## Work instruction
Return, exactly and in full, the lines of the records below starting at the one with "State and effects" and ending at the one with "requests and waiting", and no other lines.

## Entries supplied
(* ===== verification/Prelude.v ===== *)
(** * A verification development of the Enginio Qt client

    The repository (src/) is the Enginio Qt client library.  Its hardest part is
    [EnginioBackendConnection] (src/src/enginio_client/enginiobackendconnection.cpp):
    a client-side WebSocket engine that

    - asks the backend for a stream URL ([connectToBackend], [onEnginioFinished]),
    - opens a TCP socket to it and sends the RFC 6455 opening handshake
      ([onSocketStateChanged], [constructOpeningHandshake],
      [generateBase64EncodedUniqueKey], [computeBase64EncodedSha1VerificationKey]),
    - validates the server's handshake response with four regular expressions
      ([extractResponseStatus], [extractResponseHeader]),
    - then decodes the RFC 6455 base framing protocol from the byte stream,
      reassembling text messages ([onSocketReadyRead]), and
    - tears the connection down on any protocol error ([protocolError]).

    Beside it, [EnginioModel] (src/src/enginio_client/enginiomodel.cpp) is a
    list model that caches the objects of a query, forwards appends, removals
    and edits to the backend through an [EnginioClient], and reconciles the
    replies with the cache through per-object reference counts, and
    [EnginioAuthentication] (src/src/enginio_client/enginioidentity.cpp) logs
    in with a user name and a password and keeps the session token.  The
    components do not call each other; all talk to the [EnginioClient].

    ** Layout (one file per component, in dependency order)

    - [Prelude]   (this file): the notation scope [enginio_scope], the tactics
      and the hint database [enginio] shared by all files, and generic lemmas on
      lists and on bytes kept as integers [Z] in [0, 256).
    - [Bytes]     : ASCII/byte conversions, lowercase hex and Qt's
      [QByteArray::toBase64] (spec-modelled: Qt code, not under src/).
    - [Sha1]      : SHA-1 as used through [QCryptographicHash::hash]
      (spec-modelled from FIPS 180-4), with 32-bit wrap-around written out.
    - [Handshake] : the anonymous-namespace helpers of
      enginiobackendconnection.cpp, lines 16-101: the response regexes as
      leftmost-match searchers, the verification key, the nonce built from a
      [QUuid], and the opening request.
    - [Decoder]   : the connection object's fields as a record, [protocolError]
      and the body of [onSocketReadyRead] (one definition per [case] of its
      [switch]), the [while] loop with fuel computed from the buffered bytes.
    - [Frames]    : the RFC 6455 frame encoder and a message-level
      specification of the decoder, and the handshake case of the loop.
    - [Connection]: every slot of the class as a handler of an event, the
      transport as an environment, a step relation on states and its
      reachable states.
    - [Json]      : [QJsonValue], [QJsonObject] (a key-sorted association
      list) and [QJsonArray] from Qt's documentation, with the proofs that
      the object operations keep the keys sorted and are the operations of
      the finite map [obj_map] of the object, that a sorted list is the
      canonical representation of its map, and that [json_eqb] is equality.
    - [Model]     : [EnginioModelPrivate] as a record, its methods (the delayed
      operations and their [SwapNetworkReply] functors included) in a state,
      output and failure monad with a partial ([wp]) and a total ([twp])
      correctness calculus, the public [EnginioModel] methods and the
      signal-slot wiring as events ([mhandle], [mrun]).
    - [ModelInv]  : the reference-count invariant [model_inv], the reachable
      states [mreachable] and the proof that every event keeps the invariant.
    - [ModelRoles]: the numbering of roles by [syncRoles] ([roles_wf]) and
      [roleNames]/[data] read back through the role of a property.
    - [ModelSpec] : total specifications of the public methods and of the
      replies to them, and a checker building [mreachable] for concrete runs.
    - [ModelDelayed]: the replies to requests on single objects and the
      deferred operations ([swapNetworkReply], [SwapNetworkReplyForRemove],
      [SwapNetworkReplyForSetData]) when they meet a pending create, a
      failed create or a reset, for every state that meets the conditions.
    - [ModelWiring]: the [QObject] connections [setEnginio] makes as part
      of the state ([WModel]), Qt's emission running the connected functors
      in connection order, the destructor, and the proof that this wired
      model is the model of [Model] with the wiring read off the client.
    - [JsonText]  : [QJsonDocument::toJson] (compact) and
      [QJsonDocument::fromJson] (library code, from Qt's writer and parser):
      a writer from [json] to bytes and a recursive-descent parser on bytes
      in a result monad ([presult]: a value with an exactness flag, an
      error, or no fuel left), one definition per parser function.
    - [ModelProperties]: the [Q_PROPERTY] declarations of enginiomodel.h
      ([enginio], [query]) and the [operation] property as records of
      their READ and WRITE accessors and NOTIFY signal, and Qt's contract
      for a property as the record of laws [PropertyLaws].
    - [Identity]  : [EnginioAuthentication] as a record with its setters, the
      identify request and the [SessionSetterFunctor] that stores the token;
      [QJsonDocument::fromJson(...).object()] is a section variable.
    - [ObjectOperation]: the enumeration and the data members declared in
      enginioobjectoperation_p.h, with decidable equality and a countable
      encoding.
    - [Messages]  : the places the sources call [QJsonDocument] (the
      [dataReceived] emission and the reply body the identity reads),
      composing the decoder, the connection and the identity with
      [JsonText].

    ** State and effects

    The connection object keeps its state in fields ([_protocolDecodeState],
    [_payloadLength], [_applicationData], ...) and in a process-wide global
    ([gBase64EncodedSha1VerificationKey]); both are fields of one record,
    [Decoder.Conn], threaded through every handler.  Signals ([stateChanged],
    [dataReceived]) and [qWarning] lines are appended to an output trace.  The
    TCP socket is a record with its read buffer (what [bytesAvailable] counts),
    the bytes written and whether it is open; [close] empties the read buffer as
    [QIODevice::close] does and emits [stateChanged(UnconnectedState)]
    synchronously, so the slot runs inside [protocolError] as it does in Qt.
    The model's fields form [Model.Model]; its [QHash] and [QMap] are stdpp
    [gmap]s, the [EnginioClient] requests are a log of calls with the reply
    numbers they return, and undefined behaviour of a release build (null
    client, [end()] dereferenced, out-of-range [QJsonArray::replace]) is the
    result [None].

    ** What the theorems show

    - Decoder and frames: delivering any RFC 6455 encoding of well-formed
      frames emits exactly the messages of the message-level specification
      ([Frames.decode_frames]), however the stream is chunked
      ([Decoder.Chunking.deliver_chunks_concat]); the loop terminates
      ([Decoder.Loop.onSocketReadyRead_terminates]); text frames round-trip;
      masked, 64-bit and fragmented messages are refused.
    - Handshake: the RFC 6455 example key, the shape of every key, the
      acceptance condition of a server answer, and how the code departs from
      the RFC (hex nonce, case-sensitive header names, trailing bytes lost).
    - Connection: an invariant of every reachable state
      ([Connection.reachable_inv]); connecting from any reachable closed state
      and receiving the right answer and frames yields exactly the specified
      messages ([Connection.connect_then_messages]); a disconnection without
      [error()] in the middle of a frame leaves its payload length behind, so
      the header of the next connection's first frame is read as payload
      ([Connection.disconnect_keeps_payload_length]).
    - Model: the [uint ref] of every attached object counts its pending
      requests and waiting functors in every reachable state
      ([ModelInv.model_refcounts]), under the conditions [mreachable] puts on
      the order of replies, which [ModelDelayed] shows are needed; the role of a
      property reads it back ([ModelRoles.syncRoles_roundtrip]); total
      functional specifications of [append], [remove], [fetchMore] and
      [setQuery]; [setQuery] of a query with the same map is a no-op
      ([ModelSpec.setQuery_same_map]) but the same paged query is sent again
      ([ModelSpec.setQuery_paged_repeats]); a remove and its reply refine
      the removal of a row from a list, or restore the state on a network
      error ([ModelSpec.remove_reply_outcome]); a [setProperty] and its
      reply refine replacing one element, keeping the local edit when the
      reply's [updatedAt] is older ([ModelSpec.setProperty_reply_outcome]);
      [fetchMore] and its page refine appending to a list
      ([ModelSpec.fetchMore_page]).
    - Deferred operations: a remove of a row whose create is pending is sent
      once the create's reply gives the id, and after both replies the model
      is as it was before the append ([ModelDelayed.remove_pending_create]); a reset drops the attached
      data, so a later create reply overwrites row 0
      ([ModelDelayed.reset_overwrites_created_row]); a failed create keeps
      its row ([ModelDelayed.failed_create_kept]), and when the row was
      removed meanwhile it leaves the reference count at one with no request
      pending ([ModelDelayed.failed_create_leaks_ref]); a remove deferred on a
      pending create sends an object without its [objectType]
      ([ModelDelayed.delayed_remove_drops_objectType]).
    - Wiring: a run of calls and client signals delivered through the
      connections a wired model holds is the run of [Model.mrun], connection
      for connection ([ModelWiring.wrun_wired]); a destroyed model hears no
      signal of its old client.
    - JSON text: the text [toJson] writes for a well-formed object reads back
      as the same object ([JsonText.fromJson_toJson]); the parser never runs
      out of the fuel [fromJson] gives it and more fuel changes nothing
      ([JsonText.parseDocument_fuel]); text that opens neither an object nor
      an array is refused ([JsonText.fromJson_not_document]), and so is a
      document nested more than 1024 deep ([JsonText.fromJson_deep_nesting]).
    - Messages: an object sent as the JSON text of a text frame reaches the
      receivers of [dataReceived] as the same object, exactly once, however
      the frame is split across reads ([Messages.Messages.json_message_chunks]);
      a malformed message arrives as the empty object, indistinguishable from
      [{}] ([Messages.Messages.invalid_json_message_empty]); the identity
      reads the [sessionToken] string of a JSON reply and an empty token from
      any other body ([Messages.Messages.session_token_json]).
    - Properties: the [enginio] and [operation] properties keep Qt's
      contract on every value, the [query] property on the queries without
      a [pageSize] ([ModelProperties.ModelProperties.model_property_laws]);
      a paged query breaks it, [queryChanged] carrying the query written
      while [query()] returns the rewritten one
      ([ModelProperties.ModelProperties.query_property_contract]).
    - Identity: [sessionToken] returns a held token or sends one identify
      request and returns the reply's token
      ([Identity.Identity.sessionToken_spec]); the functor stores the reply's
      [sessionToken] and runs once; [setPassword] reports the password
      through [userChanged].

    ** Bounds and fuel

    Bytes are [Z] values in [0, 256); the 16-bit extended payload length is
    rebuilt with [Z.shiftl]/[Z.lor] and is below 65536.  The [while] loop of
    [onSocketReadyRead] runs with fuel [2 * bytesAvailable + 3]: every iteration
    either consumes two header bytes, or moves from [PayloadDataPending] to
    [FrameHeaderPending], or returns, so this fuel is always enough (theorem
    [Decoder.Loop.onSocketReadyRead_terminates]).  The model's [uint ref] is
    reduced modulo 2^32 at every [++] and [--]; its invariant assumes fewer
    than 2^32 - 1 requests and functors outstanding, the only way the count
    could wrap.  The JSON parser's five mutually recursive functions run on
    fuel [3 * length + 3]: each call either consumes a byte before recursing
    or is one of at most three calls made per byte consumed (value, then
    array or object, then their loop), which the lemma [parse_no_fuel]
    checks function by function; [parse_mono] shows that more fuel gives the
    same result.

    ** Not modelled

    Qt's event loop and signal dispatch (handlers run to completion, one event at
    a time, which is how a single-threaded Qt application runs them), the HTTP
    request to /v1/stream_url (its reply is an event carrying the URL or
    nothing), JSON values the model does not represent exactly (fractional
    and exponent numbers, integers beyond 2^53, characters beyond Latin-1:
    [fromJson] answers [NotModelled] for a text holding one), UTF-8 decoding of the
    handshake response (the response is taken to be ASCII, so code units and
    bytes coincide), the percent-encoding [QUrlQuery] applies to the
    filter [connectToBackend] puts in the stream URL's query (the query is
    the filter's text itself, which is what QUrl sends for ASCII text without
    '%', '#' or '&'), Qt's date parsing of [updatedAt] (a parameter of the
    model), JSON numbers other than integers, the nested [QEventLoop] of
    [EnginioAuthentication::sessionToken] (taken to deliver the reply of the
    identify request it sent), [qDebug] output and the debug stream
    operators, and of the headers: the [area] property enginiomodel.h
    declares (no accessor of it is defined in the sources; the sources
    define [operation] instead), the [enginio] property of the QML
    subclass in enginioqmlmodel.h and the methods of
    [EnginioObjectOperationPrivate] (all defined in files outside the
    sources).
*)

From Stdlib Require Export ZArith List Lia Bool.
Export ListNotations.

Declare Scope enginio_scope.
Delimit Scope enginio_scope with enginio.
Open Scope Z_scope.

## Answer section
    ** State and effects

    The connection object keeps its state in fields ([_protocolDecodeState],
    [_payloadLength], [_applicationData], ...) and in a process-wide global
    ([gBase64EncodedSha1VerificationKey]); both are fields of one record,
    [Decoder.Conn], threaded through every handler.  Signals ([stateChanged],
    [dataReceived]) and [qWarning] lines are appended to an output trace.  The
    TCP socket is a record with its read buffer (what [bytesAvailable] counts),
    the bytes written and whether it is open; [close] empties the read buffer as
    [QIODevice::close] does and emits [stateChanged(UnconnectedState)]
    synchronously, so the slot runs inside [protocolError] as it does in Qt.
    The model's fields form [Model.Model]; its [QHash] and [QMap] are stdpp
    [gmap]s, the [EnginioClient] requests are a log of calls with the reply
    numbers they return, and undefined behaviour of a release build (null
    client, [end()] dereferenced, out-of-range [QJsonArray::replace]) is the
    result [None].

    ** What the theorems show

    - Decoder and frames: delivering any RFC 6455 encoding of well-formed
      frames emits exactly the messages of the message-level specification
      ([Frames.decode_frames]), however the stream is chunked
      ([Decoder.Chunking.deliver_chunks_concat]); the loop terminates
      ([Decoder.Loop.onSocketReadyRead_terminates]); text frames round-trip;
      masked, 64-bit and fragmented messages are refused.
    - Handshake: the RFC 6455 example key, the shape of every key, the
      acceptance condition of a server answer, and how the code departs from
      the RFC (hex nonce, case-sensitive header names, trailing bytes lost).
    - Connection: an invariant of every reachable state
      ([Connection.reachable_inv]); connecting from any reachable closed state
      and receiving the right answer and frames yields exactly the specified
      messages ([Connection.connect_then_messages]); a disconnection without
      [error()] in the middle of a frame leaves its payload length behind, so
      the header of the next connection's first frame is read as payload
      ([Connection.disconnect_keeps_payload_length]).
    - Model: the [uint ref] of every attached object counts its pending
      requests and waiting functors in every reachable state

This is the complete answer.